On Aug. 28, Suttle's coworkers reported her missing to the Greenville County Sheriff's Department.
Investigators found the victim's keys, bank card, jewelry and pocketbook on Printz's property "concealed in a box used for raising bees," according to the Justice Department. Authorities also found and tested an opened yogurt cup, which contained the drugs Lorazepam, Tramadol and Cyclobenzaprine.
After authorities charged Printz, he cooperated with law enforcement officials and led them to Suttle's body, which he had buried in Rutherford County, North Carolina.
Printz later admitted to killing Sellers, Rego and Goodman after prosecutors presented evidence linking the 59-year-old to their deaths in court. Rego, of Charlotte, had been dating Printz before her disappearance in 2017, according to an affadavit.
Rego's family had been in communication with a person pretending to be Rego via email since her disappearance, the affidavit states. Investigators later found some of Rego's belongings — including prescription bottles for Lorazepam, Tramadol and Cyclobenzaprine — on Printz's property.

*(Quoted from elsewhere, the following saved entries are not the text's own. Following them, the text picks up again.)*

Lemma find_id_ok id w v : connections_ok w -> v ⊆ conns w ->
  exists n, find_peer (fun i => Ok (bool_decide (id = m_id i))) w v = Ok n /\ (n <= length v)%nat /\
    (forall c, v !! n = Some c -> exists i, conn_peer w c = Ok i /\ m_id i = id) /\
    (n = length v -> forall c i, c ∈ v -> conn_peer w c = Ok i -> m_id i <> id).
Proof.
  intros Hw. induction v as [|c v IH]; intros Hv; cbn [find_peer].
  - exists 0%nat. split_and!; [done|done|done|]. intros _ c i Hc. by apply elem_of_nil in Hc.
  - destruct (conn_peer_ok w c Hw) as (i & Hi & _); [apply Hv; left|]. rewrite Hi. res_simpl. case_bool_decide as He.
    + exists 0%nat. split_and!; [done|simpl; lia| |simpl; lia]. intros d [= ->]. by exists i.
    + destruct IH as (n & -> & Hn & H1 & H2); [intros d Hd; apply Hv; by right|]. res_simpl. exists (S n).
      split_and!; [done|simpl; lia|done|]. intros [= Hl] d j [->|Hd]%elem_of_cons Hj; [|by apply (H2 Hl d)].
      rewrite Hi in Hj. by injection Hj as <-.
Qed.

(** Connections other than the one taken out keep their peers. *)
Lemma erase_keeps_others now pos flags w w' c d : connections_ok w -> conns w !! pos = Some c ->
  flag_set flags disconnect_delayed = false -> erase now pos flags w = Ok w' -> d ∈ conns w' ->
  conn_peer w' d = conn_peer w d.
Proof.
  intros Hw Hc Hf E Hd. destruct (erase_now_ok now pos flags w c Hw Hc Hf) as
    (w1 & E1 & G1 & G2 & _ & _ & _ & G3 & _ & k & i & G5 & _ & _ & _ & _ & G9).
  rewrite E1 in E. injection E as ->. assert (Hd' : d ∈ conns w) by (rewrite G2; by right).
  assert (Hdc : d <> c).
  { intros ->. pose proof (co_unique w Hw) as Hn. rewrite G2 in Hn. by apply NoDup_cons in Hn as [? _]. }
  unfold conn_peer. rewrite G3, lookup_delete_ne by done.
  destruct (co_conn w Hw d Hd') as (kd & id & Hkd & Hid & Hidc & _). rewrite Hkd. res_simpl.
  unfold peer. rewrite G9; [done|]. intros Heq.
  destruct (co_conn w Hw c) as (kc & ic & Hkc & Hic & Hicc & _); [eapply list_elem_of_lookup_2; exact Hc|].
  rewrite G5 in Hkc. injection Hkc as <-. congruence.
Qed.

(** The connections of a list whose peer has an identifier. *)
Definition has_id (w : ConnectionList) (id : list Z) (c : Z) : bool :=
  match conn_peer w c with Ok i => bool_decide (m_id i = id) | _ => false end.
Definition holders (w : ConnectionList) (id : list Z) : list Z := List.filter (has_id w id) (conns w).
(** How often an identifier is in the queue. *)
Definition times_queued (id : list Z) (q : list (list Z)) : nat := length (List.filter (fun x => bool_decide (x = id)) q).
Definition id_in (q : list (list Z)) (w : ConnectionList) (c : Z) : Prop :=
  exists i, conn_peer w c = Ok i /\ m_id i ∈ q.

Lemma has_id_true w id c : has_id w id c = true <-> exists i, conn_peer w c = Ok i /\ m_id i = id.
Proof.
  unfold has_id. split.
  - destruct (conn_peer w c) as [i| | ]; try done. intros ?%bool_decide_eq_true. by exists i.
  - intros (i & -> & Hi). by rewrite bool_decide_eq_true_2.
Qed.

Lemma filter_length_perm {A} (f : A -> bool) l k : l ≡ₚ k -> length (List.filter f l) = length (List.filter f k).
Proof. induction 1 as [|x l k _ IH|x y l|l1 l2 l3 _ IH1 _ IH2]; simpl; repeat case_match; simpl in *; congruence. Qed.

Lemma filter_length_ext {A} (f g : A -> bool) l : (forall x, x ∈ l -> f x = g x) -> List.filter f l = List.filter g l.
Proof.
  induction l as [|x l IH]; intros Hx; [done|]. simpl. rewrite (Hx x) by left. rewrite IH; [done|].
  intros y Hy. apply Hx. by right.
Qed.

(** Taking one connection out takes it from the holders of its identifier. *)
Lemma holders_without w w1 c : conns w ≡ₚ c :: conns w1 ->
  (forall d, d ∈ conns w1 -> conn_peer w1 d = conn_peer w d) -> forall id,
  length (holders w id) = ((if has_id w id c then 1 else 0) + length (holders w1 id))%nat.
Proof.
  intros Hp Hk id. unfold holders. rewrite (filter_length_perm _ _ _ Hp). simpl.
  rewrite (filter_length_ext (has_id w1 id) (has_id w id)); [by destruct (has_id w id c)|].
  intros d Hd. unfold has_id. by rewrite Hk.
Qed.

(** What closing the queued identifiers one after the other does: no other
    connection goes, and of the holders of an identifier go as many as it was
    queued for, or all of them. *)
Record closes (q : list (list Z)) (w w' : ConnectionList) : Prop := {
  cl_ok : connections_ok w';
  cl_sub : conns w' ⊆ conns w;
  cl_peer : forall c, c ∈ conns w' -> conn_peer w' c = conn_peer w c;
  cl_kept : forall c, c ∈ conns w -> ~ id_in q w c -> c ∈ conns w';
  cl_count : forall id, length (holders w' id) = (length (holders w id) - times_queued id q)%nat
}.

Lemma closes_none id q w w' : holders w id = [] -> closes q w w' -> closes (id :: q) w w'.
Proof.
  intros Hn [A1 A2 A3 A4 A5]. split; try done.
  - intros c Hc Hni. apply A4; [done|]. intros (i & Hi & Hin). apply Hni. exists i. split; [done|by right].
  - intros id'. rewrite A5. unfold times_queued. simpl. case_bool_decide as He; [|done]. subst id'. rewrite Hn. simpl. lia.
Qed.

Lemma closes_one id q w w1 w' c : connections_ok w -> conns w ≡ₚ c :: conns w1 ->
  (forall d, d ∈ conns w1 -> conn_peer w1 d = conn_peer w d) -> has_id w id c = true ->
  closes q w1 w' -> closes (id :: q) w w'.
Proof.
  intros Hw Hp Hk Hid [A1 A2 A3 A4 A5].
  assert (Hsub : forall d, d ∈ conns w1 -> d ∈ conns w) by (intros d Hin; rewrite Hp; by right).
  apply has_id_true in Hid as (i0 & Hi0 & Hid). split; [done| | | |].
  - intros d Hd. by apply Hsub, A2.
  - intros d Hd. rewrite A3 by done. by apply Hk, A2.
  - intros d Hd Hni. rewrite Hp in Hd. apply elem_of_cons in Hd as [->|Hd].
    + exfalso. apply Hni. exists i0. split; [done|]. rewrite Hid. left.
    + apply A4; [done|]. intros (i & Hi & Hin). apply Hni. exists i. rewrite <- Hk by done. split; [done|by right].
  - intros id'. rewrite A5, (holders_without w w1 c Hp Hk id'). unfold times_queued, has_id. rewrite Hi0. simpl.
    rewrite Hid. case_bool_decide; simpl; lia.
Qed.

Printz allegedly killed Sellers with a lethal dose of prescription medication and fatally shot Rego, according to FOX Carolina. It is unclear how Goodman died, but her life ended several days after meeting Printz.
Printz previously spent about two decades in a Michigan prison for the kidnappings of another woman. He also had previous convictions for firearm possession and assault and battery.
"I firmly believe that if it weren’t for the collaborative efforts that this narcissistic man would have continued targeting and preying on innocent worm[en] before taking them from their loved ones," Greenville County South Carolina Sheriff Hobart Lewis said in a statement. "I am so thankful for the men and women who worked tirelessly to get Mr. Printz out of society and behind bars for the rest of his life."
Lewis added later that Printz preyed on vulnerable, elderly women.
The effort to bring justice to victims' families included collaboration across FBI Charlotte, the Greenville County Sheriff’s Office, the Rutherford County Sheriff’s Office, and the U.S. Attorney’s Offices for the Western District of North Carolina and the District of South Carolina.